# 20 Strangest Guitars



## Xanadu (Feb 3, 2006)

Stumbled across this
http://www.musicgadgets.net/2006/05/08/top-20-strangest-guitars/1/


----------



## smashing_pumpkins_06 (Aug 13, 2006)

holy crap that pikasso looks insane i want it, lol.


----------



## SnowBlind (Feb 26, 2006)

1,2,3,13 are my favourites.


----------



## Stephen W. (Jun 7, 2006)

*Interesting link*

There have definitely been some strange ones over the years.

Gun shaped guitars are not new however. There use to be a second hand / music store on Church St. (Toronto) called the Trading Post I believe. It's gone now, or have they just moved? They had an M-15 / M-16 styled guitar over the door as long as I can remember. If you're into these goggle "gun guitar" or "gun shaped guitar" and see how many hits you get.
One of the first sites (musicthing) has nine different ones (plus the one listed). http://musicthing.blogspot.com/2004/09/ten-guitars-shaped-like-guns.html

Linda Manzer's Picasso has been well document over the years. I'm not sure what I find more unbelievable, the fact that she could conceive such a design or that fact that she was able to build it. Although I'm not aware of any recordings using it I understand that tunes have been written for it and that it has been played.

William "Grit" Laskin has also built a couple of odd balls over the years. If you get the chance pick up a copy of, (or at least look through) his book, A Guitar Makers Canvas. If guitar design is your thing then also check out Steve Klein's book "Art that Sings". The Electric Harp Guitar (picture #11) is a Klein.


----------



## Xanadu (Feb 3, 2006)

^^ I bet you read alot, don't you?:rockon:


----------



## WarrenG (Feb 3, 2006)

Stephen W. said:


> Linda Manzer's Picasso has been well document over the years. I'm not sure what I find more unbelievable, the fact that she could conceive such a design or that fact that she was able to build it. Although I'm not aware of any recordings using it I understand that tunes have been written for it and that it has been played.
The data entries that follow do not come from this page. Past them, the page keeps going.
(* ===== verification/Topics.v ===== *)
(** * XMTP topics (pkg/topics/topics.go, constants.go)

    The V3 string form of a topic and its parser. The topic type itself belongs to the
    xmtpd library and is the interface [XmtpTopic]. *)

From S2P Require Import Prelude GoBytes.
Local Open Scope Z_scope.
Local Open Scope go_scope.

(** ** The xmtpd topic *)

(** [topic.Topic] with its kind, identifier and binary form, and [topic.NewTopic]. *)
Class XmtpTopic := {
  Topic : Type;
  topic_kind : Topic -> Z;
  topic_identifier : Topic -> bytes;
  topic_bytes : Topic -> bytes;
  NewTopic : Z -> bytes -> Topic;
  TopicKindGroupMessagesV1 : Z;
  TopicKindWelcomeMessagesV1 : Z;
}.

(** Documented behaviour: a topic is its kind and identifier, and its binary form
    determines it. *)
Class XmtpTopicLaws `{XmtpTopic} : Prop := {
  new_topic_kind k i : topic_kind (NewTopic k i) = k;
  new_topic_identifier k i : topic_identifier (NewTopic k i) = i;
  new_topic_eta t : NewTopic (topic_kind t) (topic_identifier t) = t;
  topic_bytes_inj t u : topic_bytes t = topic_bytes u -> t = u;
  topic_kinds_distinct : TopicKindGroupMessagesV1 <> TopicKindWelcomeMessagesV1;
}.

(** ** Message types *)

Definition Test : bytes := str "test".
Definition V3Welcome : bytes := str "v3-welcome".
Definition V3Conversation : bytes := str "v3-conversation".
Definition Unknown : bytes := str "unknown".

Definition V3_PREFIX : bytes := str "/xmtp/mls/1/".
Definition PROTO : bytes := str "/proto".

Inductive topic_error := ErrTopicInvalid.

Section Topics.
Context `{XmtpTopic}.

(** [strings.ToLower] only matters for the ASCII letters: no other character lowers to a
    hexadecimal digit. *)
Definition ParseV3Topic (topicStr : bytes) : result topic_error Topic :=
  let topicStr := trim_prefix topicStr V3_PREFIX in
  reject negb (has_suffix topicStr PROTO) with ErrTopicInvalid;;
  let topicStr := trim_suffix topicStr PROTO in
  match cut topicStr x2d with
  | None => Err ErrTopicInvalid
  | Some (prefix, identifier) =>
      reject beq identifier [] with ErrTopicInvalid;;
      kind ← (if beq prefix (str "g") then Ok TopicKindGroupMessagesV1
              else if beq prefix (str "w") then Ok TopicKindWelcomeMessagesV1
              else Err ErrTopicInvalid);
      match hex_decode (to_lower identifier) with
      | None => Err ErrTopicInvalid
      | Some identifierBytes => Ok (NewTopic kind identifierBytes)
      end
  end.

Definition TopicToString (t : option Topic) : bytes :=
  match t with
  | None => []
  | Some t =>
      let render prefix := V3_PREFIX ++ str prefix ++ [x2d] ++ hex_encode (topic_identifier t) ++ PROTO in
      if topic_kind t =? TopicKindGroupMessagesV1 then render "g"
      else if topic_kind t =? TopicKindWelcomeMessagesV1 then render "w"
      else []
  end.

(** [base64.StdEncoding.EncodeToString]. *)
Definition std_char (b : byte) : byte := match b with x2d => x2b | x5f => x2f | b => b end.
Definition b64std_encode (l : bytes) : bytes :=
  let body := map std_char (b64_encode l) in
  body ++ repeat x3d ((4 - length body mod 4) mod 4)%nat.

Definition TopicToBase64 (t : option Topic) : bytes :=
  match t with None => [] | Some t => b64std_encode (topic_bytes t) end.

Definition TopicToLegacy (t : option Topic) : bytes := TopicToString t.

Definition GetMessageTypeFromTopic (t : option Topic) : bytes :=
  match t with
  | None => Unknown
  | Some t =>
      if topic_kind t =? TopicKindGroupMessagesV1 then V3Conversation
      else if topic_kind t =? TopicKindWelcomeMessagesV1 then V3Welcome
      else Unknown
  end.

(** ** Lemmas *)

Lemma lower_hex_byte b : is_lower_hex b = true -> lower_byte b = b.
Proof. by destruct b. Qed.

Lemma to_lower_hex l : to_lower (hex_encode l) = hex_encode l.
Proof.
  unfold to_lower. rewrite <- (map_id (hex_encode l)) at 2. apply map_ext_in. intros b Hb.
  apply lower_hex_byte. pose proof (hex_encode_lower l) as Hl. rewrite forallb_forall in Hl. auto.
Qed.

Lemma no_dash (p : string) : forallb (fun b => negb (bool_decide (b = x2d))) (str p) = true -> x2d ∉ str p.
Proof.
  intros Hf Hin. rewrite forallb_forall in Hf. apply list_elem_of_In in Hin. apply Hf in Hin.
  by rewrite bool_decide_true in Hin.
Qed.

Lemma parse_rendered prefix i :
  i <> [] -> x2d ∉ str prefix ->
  ParseV3Topic (V3_PREFIX ++ str prefix ++ [x2d] ++ hex_encode i ++ PROTO) =
  (kind ← (if beq (str prefix) (str "g") then Ok TopicKindGroupMessagesV1
           else if beq (str prefix) (str "w") then Ok TopicKindWelcomeMessagesV1
           else Err ErrTopicInvalid); Ok (NewTopic kind i)).
Proof.
  intros Hi Hp. unfold ParseV3Topic. rewrite trim_prefix_app.
  assert (Hf : str prefix ++ [x2d] ++ hex_encode i ++ PROTO =
    (str prefix ++ x2d :: hex_encode i) ++ PROTO) by (rewrite <- !app_assoc; done).
  rewrite Hf. rewrite has_suffix_app, trim_suffix_app. cbn [negb]. rewrite cut_app by done.
  assert (Hn : beq (hex_encode i) [] = false).
  { apply beq_false. intros E. apply (f_equal length) in E. rewrite length_hex_encode in E.
    destruct i; [done|]. simpl in E. lia. }
  by rewrite Hn, to_lower_hex, hex_decode_encode.
Qed.

End Topics.

(** Topic strings round trip. A topic whose string form is not empty and whose
    identifier is not empty is parsed back from that form, and its message type is that of
    its kind; every topic the parser returns is a group or welcome topic with a non-empty
    identifier, so its own form parses to it. *)
Theorem topic_string_roundtrip `{XmtpTopicLaws} (t : Topic) (s : bytes) :
  (TopicToString (Some t) <> [] -> topic_identifier t <> [] ->
   ParseV3Topic (TopicToString (Some t)) = Ok t /\
   (GetMessageTypeFromTopic (Some t) = V3Conversation <-> topic_kind t = TopicKindGroupMessagesV1) /\
   (GetMessageTypeFromTopic (Some t) = V3Welcome <-> topic_kind t = TopicKindWelcomeMessagesV1)) /\
  (ParseV3Topic s = Ok t ->
   topic_identifier t <> [] /\ GetMessageTypeFromTopic (Some t) <> Unknown /\
   ParseV3Topic (TopicToString (Some t)) = Ok t).
Proof.
  assert (Hround : TopicToString (Some t) <> [] -> topic_identifier t <> [] ->
    ParseV3Topic (TopicToString (Some t)) = Ok t).
  { intros Hs Hi. unfold TopicToString in *.
    destruct (Z.eqb_spec (topic_kind t) TopicKindGroupMessagesV1) as [Hk|Hk].
    - rewrite parse_rendered by (try done; by apply no_dash).
      change (beq (str "g") (str "g")) with true. cbn [mbind result_bind].
      by rewrite <- Hk, new_topic_eta.
    - destruct (Z.eqb_spec (topic_kind t) TopicKindWelcomeMessagesV1) as [Hk'|Hk']; [|done].
      rewrite parse_rendered by (try done; by apply no_dash).
      change (beq (str "w") (str "g")) with false. change (beq (str "w") (str "w")) with true.
      cbn [mbind result_bind]. by rewrite <- Hk', new_topic_eta. }
  pose proof topic_kinds_distinct as Hd. split.
  - intros Hs Hi. split; [by apply Hround|]. unfold GetMessageTypeFromTopic.
    destruct (Z.eqb_spec (topic_kind t) TopicKindGroupMessagesV1);
      destruct (Z.eqb_spec (topic_kind t) TopicKindWelcomeMessagesV1); split; split; intros; try done; congruence.
  - unfold ParseV3Topic at 1. intros Hp.
    destruct (has_suffix _ _); [|done]. cbn [negb] in Hp.
    destruct (cut _ _) as [[prefix i]|]; [|done].
    destruct (beq i []) eqn:Ei; [done|]. apply beq_false in Ei.
    assert (Hcase : exists k b, (k = TopicKindGroupMessagesV1 \/ k = TopicKindWelcomeMessagesV1) /\
      hex_decode (to_lower i) = Some b /\ t = NewTopic k b).
    { destruct (beq prefix (str "g")); [|destruct (beq prefix (str "w")); [|done]];
        cbn [mbind result_bind] in Hp; destruct (hex_decode _) as [b|]; try done;
        injection Hp as <-; eexists _, b; eauto. }
    destruct Hcase as (k & b & Hk & Hb & Ht).
    assert (Hne : topic_identifier t <> []).
    { rewrite Ht, new_topic_identifier. intros ->. apply length_hex_decode in Hb.
      unfold to_lower in Hb. rewrite length_map in Hb. by destruct i. }
    assert (Hkt : topic_kind t = k) by (by rewrite Ht, new_topic_kind).
    split; [done|]. split.
    + unfold GetMessageTypeFromTopic. rewrite Hkt.
      destruct Hk as [-> | ->]; rewrite ?Z.eqb_refl; [done|]. by case_goal.
    + apply Hround; [|done]. unfold TopicToString. rewrite Hkt.
      destruct Hk as [-> | ->]; rewrite ?Z.eqb_refl; [done|]. by case_goal.
Qed.

(** ** Witness *)

Module Sample.

(** A topic as its kind and identifier. *)
#[export] Instance topic_lib : XmtpTopic := {|
  Topic := Z * bytes; topic_kind := fst; topic_identifier := snd;
  topic_bytes t := format_uint (Z.abs (fst t)) ++ [if fst t <? 0 then x2d else x2b] ++ snd t;
  NewTopic k i := (k, i); TopicKindGroupMessagesV1 := 0; TopicKindWelcomeMessagesV1 := 1;
|}.

#[export] Instance topic_laws : XmtpTopicLaws.
Proof.
  constructor; simpl; try done.
  - by intros [].
  - intros [a x] [b y] He. simpl in He.
    assert (Hsg : forall z, is_digit (if z <? 0 then x2d else x2b) = false) by (intros z; by case_goal).
    apply (app_span_inj is_digit) in He as (Ha & Hs & ->);
      [|apply format_uint_digits..|apply Hsg|apply Hsg].
    apply format_uint_inj in Ha; [|lia..].
    destruct (Z.ltb_spec a 0), (Z.ltb_spec b 0); try done; f_equal; lia.
Qed.

End Sample.

#[local] Existing Instances Sample.topic_lib Sample.topic_laws.

Definition sample_topic : @Topic Sample.topic_lib := (0, [x0a; xff]).

Lemma topic_string_roundtrip_witness :
  ParseV3Topic (str "/xmtp/mls/1/g-0AfF/proto") = Ok sample_topic /\
  TopicToString (Some sample_topic) = str "/xmtp/mls/1/g-0aff/proto" /\
  ParseV3Topic (TopicToString (Some sample_topic)) = Ok sample_topic.
Proof.
  split; [reflexivity|]. split; [reflexivity|].
  apply (topic_string_roundtrip sample_topic (str "/xmtp/mls/1/g-0AfF/proto")). reflexivity.
Defined.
Little known fact about the Pikasso [sic]: the bracing pattern was designed by Sergei de Jonge as Linda couldn't quite figure out the stress points on the soundboard.

Here's Pat Metheny playing the instrument.


----------



## zao_89 (Feb 17, 2006)

I like the Heat Hawk.


----------



## faracaster (Mar 9, 2006)

I love the Teuffel Birdfish. I have bid on them on ebay, but never won. I'd love to get one.

19.– Birdfish










This is so strange I almost can’t describe it. The character of the sound of the guitar is defined mainly by it’s body and it’s resonant properties. This guitar has no body and uses two cylindrical resonators, which can be changed at any time. The pickups can also be adjusted to get the sound you want.

More info at Teuffel Guitars.






Another one that is odd and very interesting is the Gittler. Andy Summers uses one in the Synchronicity II video.


----------



## aaron (Mar 6, 2006)

not for looks or anything but the Fender Mustang is a weird axe.I have owned 2 of them in the past but just couldnt get used to the odd neck and weird set up's they had.I know alot of people love the mustang and for some reason I like them too but they feel just plain weird too me.


----------